New perspectives on exponentiated derivations, the formal Taylor theorem, and Fa\`a di Bruno's formula

TL;DR

This paper explores a new perspective on formal calculus used in vertex algebras, emphasizing the role of formal translation operators and their extensions, connecting to Faà di Bruno's formula and umbral calculus.

Contribution

It introduces a viewpoint that simplifies extensions of formal calculus, facilitating the inclusion of logarithmic and iterated-logarithm objects, and links to classical combinatorial formulas.

Findings

Formal translation operator approach simplifies extensions of formal calculus.

Connections established between formal calculus, Faà di Bruno's formula, and umbral calculus.

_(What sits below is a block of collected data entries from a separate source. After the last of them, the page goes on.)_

(* ===== verification/Scheduler.v ===== *)
(** * The scheduler agent

    [src/crates/aleph-scheduler-agent/src/main.rs] and [client.rs]: the HTTP API through
    which the Aleph network registers messages and allocates VMs to this node, on top of
    the compute node, which the agent reaches over gRPC. The compute node is an interface,
    [ComputeNode]; [SchedulerNode] gives the service of [Grpc] as an instance. *)

From S2P Require Import Prelude Strs Host Json Types Crypto Http Grpc Messages Volumes.
From S2P Require Import Allocations NodeHash Adapter.
#[local] Open Scope Z_scope.

(** ** The compute node, as its client sees it *)

(** What a call returns instead of an answer: the [Status] the service sent, or one that the
    transport made up, in which case the call may have had its effect. *)
Inductive CallError := Refused (s : Status) | Lost (msg : string).

Class ComputeNode (C W : Type) := {
  cn_list_vms : M (C * W) CallError (list ProtoVmInfo);
  cn_create_vm : CreateVmRequest → M (C * W) CallError ProtoVmInfo;
  cn_delete_vm : string → M (C * W) CallError unit;
  cn_add_port_forward : AddPortForwardRequest → M (C * W) CallError PortForwardInfo;
  cn_health : M (C * W) CallError (string * Z);
  (** the [Display] of [tonic::Status] *)
  call_error_display : CallError → string;
}.

(** The integers of a request are within their types. *)
Definition request_in_width (req : CreateVmRequest) : Prop :=
  0 ≤ r_vcpus req ≤ u32_max ∧ 0 ≤ r_memory_mb req ≤ u32_max.

(** What the compute node promises: [cn_running] is the set of VMs it has. A call that was
    refused changed nothing; one whose answer was lost touched at most its own VM, which
    a creation does not remove and a deletion does not add. *)
Class ComputeNodeLaws (C W : Type) `{ComputeNode C W} := {
  cn_inv : C → Prop;
  cn_running : C → gset string;
  cn_list_spec c w : cn_inv c →
    wp cn_list_vms (λ r '(c', w'), cn_inv c' ∧ cn_running c' = cn_running c ∧
      match r with Ok l => list_to_set (pi_vm_id <$> l) = cn_running c | Err _ => True | Panic _ => False end)
      (c, w);
  cn_create_spec req c w : cn_inv c → request_in_width req →
    wp (cn_create_vm req) (λ r '(c', w'), cn_inv c' ∧
      (∀ h, h ≠ r_vm_id req → h ∈ cn_running c' ↔ h ∈ cn_running c) ∧
      match r with
      | Ok _ => r_vm_id req ∈ cn_running c'
      | Err (Refused _) => cn_running c' = cn_running c
      | Err (Lost _) => cn_running c ⊆ cn_running c'
      | Panic _ => False
      end) (c, w);
  cn_delete_spec vm c w : cn_inv c →
    wp (cn_delete_vm vm) (λ r '(c', w'), cn_inv c' ∧
      (∀ h, h ≠ vm → h ∈ cn_running c' ↔ h ∈ cn_running c) ∧
      match r with
      | Ok _ => vm ∉ cn_running c'
      | Err (Refused _) => cn_running c' = cn_running c
      | Err (Lost _) => cn_running c' ⊆ cn_running c
      | Panic _ => False
      end) (c, w);
  cn_forward_spec req c w : cn_inv c → 0 ≤ ar_vm_port req ≤ u32_max → ar_host_port req = 0 →
    wp (cn_add_port_forward req) (λ r '(c', w'), cn_inv c' ∧ cn_running c' = cn_running c ∧
      match r with Panic _ => False | _ => True end) (c, w);
  cn_health_spec c w : cn_inv c →
    wp cn_health (λ r '(c', w'), c' = c ∧ match r with Panic _ => False | _ => True end) (c, w);
}.

(** ** client.rs *)

(** tonic's transport: what connecting to a Unix socket gives. *)
Class Tonic (C W : Type) := {
  endpoint_try_from : string → string + unit;
  connect_with_socket : string → W → (string + C) * W;
}.

Definition connect_compute_node {C W} `{Tonic C W} (socket_path : string) : M W error C := λ w,
  match endpoint_try_from "http://[::]:0" with
  | inl e => (Err (mk_error e []), w)
  | inr _ =>
      match connect_with_socket socket_path w with
      | (inl e, w') => (Err (mk_error e []), w')
      | (inr c, w') => (Ok c, w')
      end
  end.

(** ** main.rs *)

(** [AppState]; the compute node behind its client is part of it. *)
Record AppState `{AlephTypes} (C : Type) := mk_state {
  compute_client : C;
  volume_cache : VolumeCache;
  adapter_config : AdapterConfig;
  messages : gmap ItemHash ExecutableMessage;
  allocation_token_hash : option bytes;
  node_hash : option NodeHash;
}.
Arguments mk_state {_ C}.
Arguments compute_client {_ C}.
Arguments volume_cache {_ C}.
Arguments adapter_config {_ C}.
Arguments messages {_ C}.
Arguments allocation_token_hash {_ C}.
Arguments node_hash {_ C}.

Definition set_client `{AlephTypes} {C} (c : C) (s : AppState C) : AppState C :=
  mk_state c (volume_cache s) (adapter_config s) (messages s) (allocation_token_hash s) (node_hash s).
Definition set_messages `{AlephTypes} {C} (ms : gmap ItemHash ExecutableMessage) (s : AppState C)
    : AppState C :=
  mk_state (compute_client s) (volume_cache s) (adapter_config s) ms (allocation_token_hash s)
    (node_hash s).

(** What the handlers use of actix-web and serde_json beside values: the text of a parse
    error, and the response of the [Json] extractor to a body it cannot read. *)
Class Actix := { serde_message : bytes → string; extractor_error : bytes → HttpResponse }.

Section handlers.
Context `{AlephTypes, Hex, Hmac, SerdeJson, Actix} {C W : Type} `{Host W, Web W, ComputeNode C W}.

(** A handler; an early [return] is a [throw]. *)
Definition Handler (A : Type) : Type := M (AppState C * W) HttpResponse A.

(** A call of the client. *)
Definition on_client {E A} (m : M (C * W) E A) : M (AppState C * W) E A := λ '(s, w),
  let '(r, (c, w')) := m (compute_client s, w) in (r, (set_client c s, w')).
(** A call whose error the handler looks at. *)
Definition call {A} (m : M (C * W) CallError A) : Handler (result CallError A) :=
  attempt (on_client m).
Definition app_state : Handler (AppState C) := λ '(s, w), (Ok s, (s, w)).

Definition error_response (msg : string) : json := error_json msg.

(** The check of the signature: [true] when the request may go on. *)
Definition authorized (s : AppState C) (signature : option string) (body : bytes) : bool :=
  match allocation_token_hash s with
  | Some token_hash => verify_allocation_signature body (default ""%string signature) token_hash
  | None => true
  end.

Definition stop_error (vm : string) (e : CallError) : string :=
  ("stop " ++ vm ++ ": " ++ call_error_display e)%str.
Definition start_error (vm text : string) : string := ("start " ++ vm ++ ": " ++ text)%str.
Definition translate_error (vm : string) (e : error) : string :=
  ("translate " ++ vm ++ ": " ++ err_msg e)%str.

(** The two loops push onto [errors]. *)
Fixpoint stop_vms (vms errors : list string) : Handler (list string) :=
  match vms with
  | [] => mret errors
  | vm :: rest =>
      r ← call (cn_delete_vm vm);
      stop_vms rest (match r with Err e => errors ++ [stop_error vm e] | _ => errors end)
  end.

Fixpoint forward_ports (reqs : list AddPortForwardRequest) : Handler unit :=
  match reqs with
  | [] => mret tt
  | req :: rest => call (cn_add_port_forward req);; forward_ports rest
  end.

(** One VM: the errors to push. *)
Definition start_vm (vm : ItemHash) : Handler (list string) :=
  s ← app_state;
  match messages s !! vm with
  | None => mret [start_error vm "message not found"]
  | Some msg =>
      t ← attempt (on_snd (translate_message (volume_cache s) (adapter_config s) msg));
      match t with
      | Ok create_req =>
          r ← call (cn_create_vm create_req);
          match r with
          | Ok _ => forward_ports (translate_port_forwards msg);; mret []
          | Err e => mret [start_error vm (call_error_display e)]
          | Panic p => mret []
          end
      | Err e => mret [translate_error vm e]
      | Panic p => mret []
      end
  end.
Fixpoint start_vms (vms : list ItemHash) (errors : list string) : Handler (list string) :=
  match vms with
  | [] => mret errors
  | vm :: rest => e ← start_vm vm; start_vms rest (errors ++ e)
  end.

(** [errors.iter().filter(|e| e.starts_with(p)).count()], and a [usize] subtraction of a
    release build. *)
Definition count_errors (p : string) (errors : list string) : Z :=
  Z.of_nat (length (filter (λ e, starts_with p e = true) errors)).
Definition len {A} (l : list A) : Z := Z.of_nat (length l).

Definition allocation_response (actions : ReconcileActions) (errors : list string) : HttpResponse :=
  match errors with
  | [] =>
      respond 200 (JObj [("started", JNum (len (to_start actions)));
                         ("stopped", JNum (len (to_stop actions)));
                         ("unchanged", JNum (len (unchanged actions)))])%string
  | _ =>
      respond 207 (JObj [
        ("started", JNum (wrap 64 (len (to_start actions) - count_errors "start" errors)));
        ("stopped", JNum (wrap 64 (len (to_stop actions) - count_errors "stop" errors)));
        ("unchanged", JNum (len (unchanged actions)));
        ("errors", JArr (JStr <$> errors))])%string
  end.

(** What the handler does with an allocation it has read. *)
Definition apply_allocation (allocation : Allocation) : Handler HttpResponse :=
  l ← call cn_list_vms;
  match l with
  | Ok vms =>
      let running := list_to_set (pi_vm_id <$> vms) in
      let actions := reconcile allocation running in
      errors ← stop_vms (to_stop actions) [];
      errors ← start_vms (to_start actions) errors;
      mret (allocation_response actions errors)
  | Err e =>
      throw (respond 500 (error_response ("compute node unreachable: " ++ call_error_display e)%str))
  | Panic p => throw (respond 500 (error_response p))
  end.

Definition handle_allocation (signature : option string) (body : bytes) : Handler HttpResponse :=
  s ← app_state;
  if negb (authorized s signature body) then
    throw (respond 401 (error_response "invalid allocation signature"))
  else
    match json_parse (of_bytes body) ≫= allocation_of_json with
    | Some allocation => apply_allocation allocation
    | None =>
        throw (respond 400 (error_response ("invalid allocation JSON: " ++ serde_message body)%str))
    end.

(** [body] through the [Json] extractor, then the handler. *)
Definition handle_message (body : bytes) : Handler HttpResponse :=
  match json_parse (of_bytes body) ≫= message_of_json with
  | None => throw (extractor_error body)
  | Some msg =>
      modify (λ '(s, w), (set_messages (<[item_hash msg := msg]> (messages s)) s, w));;
      mret (respond 200 (JObj [("item_hash", JStr (item_hash msg));
                               ("status", JStr "registered")])%string)
  end.

Definition health : Handler HttpResponse :=
  r ← call cn_health;
  s ← app_state;
  let compute_ok := is_ok r in
  mret (respond 200 (JObj [
    ("status", JStr (if compute_ok then "ok" else "degraded"));
    ("compute_node", JStr (if compute_ok then "connected" else "unreachable"));
    ("registered_messages", JNum (Z.of_nat (size (messages s))));
    ("node_hash", to_option JStr (hash_display <$> node_hash s))])%string).

(** The routes of the server. *)
Inductive ApiRequest :=
| GetHealth
| PostAllocations (signature : option string) (body : bytes)
| PostMessages (body : bytes).
Definition serve_api (q : ApiRequest) : Handler HttpResponse :=
  match q with
  | GetHealth => health
  | PostAllocations signature body => handle_allocation signature body
  | PostMessages body => handle_message body
  end.
End handlers.

(** ** main.rs: the command run *)

Definition parse_allocation_token `{Hex} (hex_hash : option string) : result error (option bytes) :=
  match hex_hash with
  | None => Ok None
  | Some h =>
      match hex_decode h with
      | None => Err (mk_error "allocation-token-hash must be valid hex" [])
      | Some b =>
          if decide (length b = 32%nat) then Ok (Some b)
          else bail ("allocation-token-hash must be 32 bytes (SHA-256), got " ++
                     print_dec (Z.of_nat (length b)))%str
      end
  end.

Record RunArgs := mk_args {
  a_state_dir : string;
  a_compute_socket : string;
  a_listen : string;
  a_connector_url : string;
  a_cache_dir : string;
  a_kernel : string;
  a_initrd : string;
  a_allocation_token_hash : option string;
  a_owner_address : option string;
  a_node_hash : option string;
  a_domain_name : option string;
}.

(** The crate url, and the HTTP server: it binds an address and runs until it is stopped. *)
Class Server `{AlephTypes} (C W : Type) := {
  url_parse : string → string + unit;
  server_bind : string → W → (string + unit) * W;
  server_run : AppState C → W → (string + unit) * W;
}.

Section run.
Context `{AlephTypes, Hex} {C W : Type} `{Host W, Tonic C W, !Server C W}.

(** Whether [run] starts the discovery task, which needs a URL for it. *)
Definition start_discovery (args : RunArgs) : result error bool :=
  match a_node_hash args, a_owner_address args, a_domain_name args with
  | None, Some _, Some _ =>
      _ ← ext_ctx "invalid --connector-url" (url_parse (a_connector_url args)); Ok true
  | _, _, _ => Ok false
  end.

(** [cmd_run] up to the server, with the tasks it spawns left to [discovery_moves]. *)
Definition start_agent (args : RunArgs) : M W error (AppState C) :=
  compute_client ← connect_compute_node (a_compute_socket args);
  token_hash ← lift (parse_allocation_token (a_allocation_token_hash args));
  initial_hash ← resolve_initial_hash (a_node_hash args) (a_state_dir args);
  _ ← lift (start_discovery args);
  mret (mk_state compute_client (new_cache (a_cache_dir args) (a_connector_url args))
          (mk_adapter (a_kernel args) (a_initrd args)) ∅ token_hash initial_hash).

Definition cmd_run (pid : Z) (args : RunArgs) : M W error unit :=
  write_pid_file pid (a_state_dir args);;
  state ← start_agent args;
  run_q (server_bind (a_listen args));;
  run_q (server_run state);;
  remove_pid_file (a_state_dir args).
End run.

Extensions include logarithmic and iterated-logarithm objects in formal calculus.

Abstract

We discuss certain aspects of the formal calculus used to describe vertex algebras. In the standard literature on formal calculus, the expression $(x+y)^{n}$, where $n$ is not necessarily a nonnegative integer, is defined as the formal Taylor series given by the binomial series in nonnegative powers of the second-listed variable (namely, $y$). We present a viewpoint that for some purposes of generalization of the formal calculus including and beyond "logarithmic formal calculus", it seems useful, using the formal Taylor theorem as a guide, to instead take as the definition of $(x+y)^{n}$ the formal series which is the result of acting on $x^{n}$ by a formal translation operator, a certain exponentiated derivation. These differing approaches are equivalent, and in the standard generality of formal calculus or logarithmic formal calculus there is no reason to prefer one approach over the other. However, using this second point of view, we may more easily, and in fact do, consider extensions in two directions, sometimes in conjunction. The first extension is to replace $x^{n}$ by more general objects such as the formal variable $\log x$, which appears in the logarithmic formal calculus, and also, more interestingly, by iterated-logarithm expressions. The second extension is to replace the formal translation operator by a more general formal change of variable operator. In addition, we note some of the combinatorics underlying the formal calculus which we treat, and we end by briefly mentioning a connection to Fa\`a di Bruno's classical formula for the higher derivatives of a composite function and the classical umbral calculus. Many of these results are extracted from more extensive papers \cite{R1} and \cite{R2}, to appear.